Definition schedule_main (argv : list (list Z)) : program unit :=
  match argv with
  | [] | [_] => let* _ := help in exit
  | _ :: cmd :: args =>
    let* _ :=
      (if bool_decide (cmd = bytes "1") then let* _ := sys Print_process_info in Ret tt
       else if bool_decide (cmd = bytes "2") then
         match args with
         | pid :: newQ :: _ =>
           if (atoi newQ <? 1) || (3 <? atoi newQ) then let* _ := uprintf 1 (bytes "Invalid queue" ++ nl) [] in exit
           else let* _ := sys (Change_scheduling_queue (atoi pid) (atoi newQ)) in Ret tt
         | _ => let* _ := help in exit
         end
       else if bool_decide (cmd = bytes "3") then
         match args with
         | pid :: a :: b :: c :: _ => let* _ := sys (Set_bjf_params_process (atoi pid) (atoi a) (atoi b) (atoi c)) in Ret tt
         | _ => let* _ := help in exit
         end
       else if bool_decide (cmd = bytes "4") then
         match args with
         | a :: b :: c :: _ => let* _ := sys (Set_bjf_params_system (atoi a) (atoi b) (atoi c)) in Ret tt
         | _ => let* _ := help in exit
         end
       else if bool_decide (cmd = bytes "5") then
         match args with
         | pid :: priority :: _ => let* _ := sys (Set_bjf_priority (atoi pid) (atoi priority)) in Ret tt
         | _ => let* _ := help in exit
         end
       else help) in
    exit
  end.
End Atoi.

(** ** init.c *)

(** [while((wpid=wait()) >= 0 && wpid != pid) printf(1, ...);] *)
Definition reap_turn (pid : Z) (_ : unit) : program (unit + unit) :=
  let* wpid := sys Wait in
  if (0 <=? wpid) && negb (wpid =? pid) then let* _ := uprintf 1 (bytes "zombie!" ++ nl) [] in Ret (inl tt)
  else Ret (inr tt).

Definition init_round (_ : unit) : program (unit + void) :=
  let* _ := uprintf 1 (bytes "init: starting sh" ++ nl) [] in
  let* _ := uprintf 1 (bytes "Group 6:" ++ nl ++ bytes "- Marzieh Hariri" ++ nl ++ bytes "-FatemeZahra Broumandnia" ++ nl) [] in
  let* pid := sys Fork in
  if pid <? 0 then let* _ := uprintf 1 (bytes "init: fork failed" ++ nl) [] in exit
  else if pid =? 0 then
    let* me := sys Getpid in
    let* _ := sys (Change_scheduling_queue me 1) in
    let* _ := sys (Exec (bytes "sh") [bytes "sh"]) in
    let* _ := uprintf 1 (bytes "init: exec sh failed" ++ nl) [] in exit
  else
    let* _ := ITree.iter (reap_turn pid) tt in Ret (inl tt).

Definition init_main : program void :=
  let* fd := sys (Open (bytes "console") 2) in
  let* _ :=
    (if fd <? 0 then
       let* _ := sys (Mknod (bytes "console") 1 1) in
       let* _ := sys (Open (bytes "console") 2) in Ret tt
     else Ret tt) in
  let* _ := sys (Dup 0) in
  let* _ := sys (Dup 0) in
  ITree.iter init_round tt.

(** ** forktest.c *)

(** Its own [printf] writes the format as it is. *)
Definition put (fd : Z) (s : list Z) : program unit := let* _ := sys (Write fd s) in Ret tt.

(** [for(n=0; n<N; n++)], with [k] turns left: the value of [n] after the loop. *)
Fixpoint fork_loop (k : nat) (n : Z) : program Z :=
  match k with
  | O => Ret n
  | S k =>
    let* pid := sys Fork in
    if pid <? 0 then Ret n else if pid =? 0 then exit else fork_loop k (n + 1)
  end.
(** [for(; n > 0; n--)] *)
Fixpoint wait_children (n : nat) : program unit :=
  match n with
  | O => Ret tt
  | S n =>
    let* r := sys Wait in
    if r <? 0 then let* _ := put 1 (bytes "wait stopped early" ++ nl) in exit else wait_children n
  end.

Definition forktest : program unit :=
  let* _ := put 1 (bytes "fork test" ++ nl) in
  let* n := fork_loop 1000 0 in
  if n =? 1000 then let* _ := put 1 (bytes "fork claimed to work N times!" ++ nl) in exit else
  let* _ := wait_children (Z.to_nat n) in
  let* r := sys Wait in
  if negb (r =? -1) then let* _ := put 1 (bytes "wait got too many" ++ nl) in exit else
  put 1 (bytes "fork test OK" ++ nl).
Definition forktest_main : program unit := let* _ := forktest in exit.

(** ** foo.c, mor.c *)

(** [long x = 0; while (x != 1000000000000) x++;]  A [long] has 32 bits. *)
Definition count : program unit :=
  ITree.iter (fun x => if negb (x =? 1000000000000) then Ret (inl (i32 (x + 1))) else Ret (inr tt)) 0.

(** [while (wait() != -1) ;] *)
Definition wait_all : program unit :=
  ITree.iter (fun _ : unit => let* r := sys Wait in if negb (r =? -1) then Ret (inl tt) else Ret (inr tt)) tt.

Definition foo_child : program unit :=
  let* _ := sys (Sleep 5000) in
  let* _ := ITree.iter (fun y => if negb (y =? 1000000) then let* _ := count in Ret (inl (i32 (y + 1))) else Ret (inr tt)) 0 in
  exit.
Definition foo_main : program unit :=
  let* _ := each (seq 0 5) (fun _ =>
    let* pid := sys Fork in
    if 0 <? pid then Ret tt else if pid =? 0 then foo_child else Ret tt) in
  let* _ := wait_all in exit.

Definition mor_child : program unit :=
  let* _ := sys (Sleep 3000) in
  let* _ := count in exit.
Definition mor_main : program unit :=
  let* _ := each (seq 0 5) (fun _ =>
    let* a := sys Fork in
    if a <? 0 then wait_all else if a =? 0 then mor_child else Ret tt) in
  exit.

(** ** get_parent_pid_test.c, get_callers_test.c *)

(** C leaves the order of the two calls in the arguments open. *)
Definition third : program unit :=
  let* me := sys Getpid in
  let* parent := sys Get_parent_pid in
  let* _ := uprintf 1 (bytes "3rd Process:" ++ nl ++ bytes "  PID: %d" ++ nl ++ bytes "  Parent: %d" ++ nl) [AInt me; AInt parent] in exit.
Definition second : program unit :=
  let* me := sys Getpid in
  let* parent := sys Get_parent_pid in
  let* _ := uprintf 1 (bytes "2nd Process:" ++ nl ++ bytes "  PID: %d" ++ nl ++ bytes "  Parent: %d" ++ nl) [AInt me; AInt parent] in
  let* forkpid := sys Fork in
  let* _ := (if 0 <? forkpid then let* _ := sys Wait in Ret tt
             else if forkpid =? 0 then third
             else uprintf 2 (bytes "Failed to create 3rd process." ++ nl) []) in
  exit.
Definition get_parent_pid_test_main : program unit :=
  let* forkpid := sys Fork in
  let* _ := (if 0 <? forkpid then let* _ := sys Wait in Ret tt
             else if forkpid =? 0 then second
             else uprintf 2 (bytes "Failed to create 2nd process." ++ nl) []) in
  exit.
◇ ◇ ◇ ◇ ◇
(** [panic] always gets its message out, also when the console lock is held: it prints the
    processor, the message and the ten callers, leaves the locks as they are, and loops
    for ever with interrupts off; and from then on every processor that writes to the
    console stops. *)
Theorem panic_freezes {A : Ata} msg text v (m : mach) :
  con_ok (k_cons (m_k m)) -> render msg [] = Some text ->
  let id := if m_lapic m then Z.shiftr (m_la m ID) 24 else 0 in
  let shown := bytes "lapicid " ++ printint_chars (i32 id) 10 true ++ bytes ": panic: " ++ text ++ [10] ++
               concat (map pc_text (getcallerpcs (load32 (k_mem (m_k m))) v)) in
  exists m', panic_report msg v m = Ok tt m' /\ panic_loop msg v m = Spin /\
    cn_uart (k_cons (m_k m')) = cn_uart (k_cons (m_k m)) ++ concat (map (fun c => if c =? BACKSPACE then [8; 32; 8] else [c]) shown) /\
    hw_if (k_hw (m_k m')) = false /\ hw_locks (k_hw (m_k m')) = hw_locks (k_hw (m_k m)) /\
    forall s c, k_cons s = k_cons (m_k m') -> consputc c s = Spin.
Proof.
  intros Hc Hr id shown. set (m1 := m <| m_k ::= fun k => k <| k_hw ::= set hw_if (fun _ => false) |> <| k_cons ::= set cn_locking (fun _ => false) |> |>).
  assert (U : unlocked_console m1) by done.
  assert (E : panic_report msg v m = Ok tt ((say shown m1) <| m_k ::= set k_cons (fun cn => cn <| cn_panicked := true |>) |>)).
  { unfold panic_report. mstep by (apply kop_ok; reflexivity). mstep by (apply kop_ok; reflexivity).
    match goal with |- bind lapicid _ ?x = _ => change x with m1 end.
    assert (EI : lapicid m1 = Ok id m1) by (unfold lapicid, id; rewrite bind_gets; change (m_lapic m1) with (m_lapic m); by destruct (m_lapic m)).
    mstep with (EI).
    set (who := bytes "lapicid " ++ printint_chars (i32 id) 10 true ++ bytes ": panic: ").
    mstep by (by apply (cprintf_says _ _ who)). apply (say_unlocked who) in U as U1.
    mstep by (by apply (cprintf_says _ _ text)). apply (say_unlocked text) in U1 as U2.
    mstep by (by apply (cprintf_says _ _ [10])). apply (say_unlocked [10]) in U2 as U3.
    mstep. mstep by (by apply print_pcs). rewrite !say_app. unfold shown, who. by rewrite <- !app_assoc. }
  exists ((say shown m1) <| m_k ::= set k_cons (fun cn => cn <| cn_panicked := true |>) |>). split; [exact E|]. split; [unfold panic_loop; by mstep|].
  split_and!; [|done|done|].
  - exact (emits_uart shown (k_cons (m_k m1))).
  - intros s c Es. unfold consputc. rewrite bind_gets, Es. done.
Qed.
◇ ◇ ◇ ◇ ◇
YOUR INSTRUCTIONS:
Reproduce word for word the material above, starting with the line that has "Definition schedule_main (argv" and stopping after the line that has "let* _ := ITree.iter (reap_turn".

SOLUTION TO THE PROBLEM:
Definition schedule_main (argv : list (list Z)) : program unit :=
  match argv with
  | [] | [_] => let* _ := help in exit
  | _ :: cmd :: args =>
    let* _ :=
      (if bool_decide (cmd = bytes "1") then let* _ := sys Print_process_info in Ret tt
       else if bool_decide (cmd = bytes "2") then
         match args with
         | pid :: newQ :: _ =>
           if (atoi newQ <? 1) || (3 <? atoi newQ) then let* _ := uprintf 1 (bytes "Invalid queue" ++ nl) [] in exit
           else let* _ := sys (Change_scheduling_queue (atoi pid) (atoi newQ)) in Ret tt
         | _ => let* _ := help in exit
         end
       else if bool_decide (cmd = bytes "3") then
         match args with
         | pid :: a :: b :: c :: _ => let* _ := sys (Set_bjf_params_process (atoi pid) (atoi a) (atoi b) (atoi c)) in Ret tt
         | _ => let* _ := help in exit
         end
       else if bool_decide (cmd = bytes "4") then
         match args with
         | a :: b :: c :: _ => let* _ := sys (Set_bjf_params_system (atoi a) (atoi b) (atoi c)) in Ret tt
         | _ => let* _ := help in exit
         end
       else if bool_decide (cmd = bytes "5") then
         match args with
         | pid :: priority :: _ => let* _ := sys (Set_bjf_priority (atoi pid) (atoi priority)) in Ret tt
         | _ => let* _ := help in exit
         end
       else help) in
    exit
  end.
End Atoi.

(** ** init.c *)

(** [while((wpid=wait()) >= 0 && wpid != pid) printf(1, ...);] *)
Definition reap_turn (pid : Z) (_ : unit) : program (unit + unit) :=
  let* wpid := sys Wait in
  if (0 <=? wpid) && negb (wpid =? pid) then let* _ := uprintf 1 (bytes "zombie!" ++ nl) [] in Ret (inl tt)
  else Ret (inr tt).

Definition init_round (_ : unit) : program (unit + void) :=
  let* _ := uprintf 1 (bytes "init: starting sh" ++ nl) [] in
  let* _ := uprintf 1 (bytes "Group 6:" ++ nl ++ bytes "- Marzieh Hariri" ++ nl ++ bytes "-FatemeZahra Broumandnia" ++ nl) [] in
  let* pid := sys Fork in
  if pid <? 0 then let* _ := uprintf 1 (bytes "init: fork failed" ++ nl) [] in exit
  else if pid =? 0 then
    let* me := sys Getpid in
    let* _ := sys (Change_scheduling_queue me 1) in
    let* _ := sys (Exec (bytes "sh") [bytes "sh"]) in
    let* _ := uprintf 1 (bytes "init: exec sh failed" ++ nl) [] in exit
  else
    let* _ := ITree.iter (reap_turn pid) tt in Ret (inl tt).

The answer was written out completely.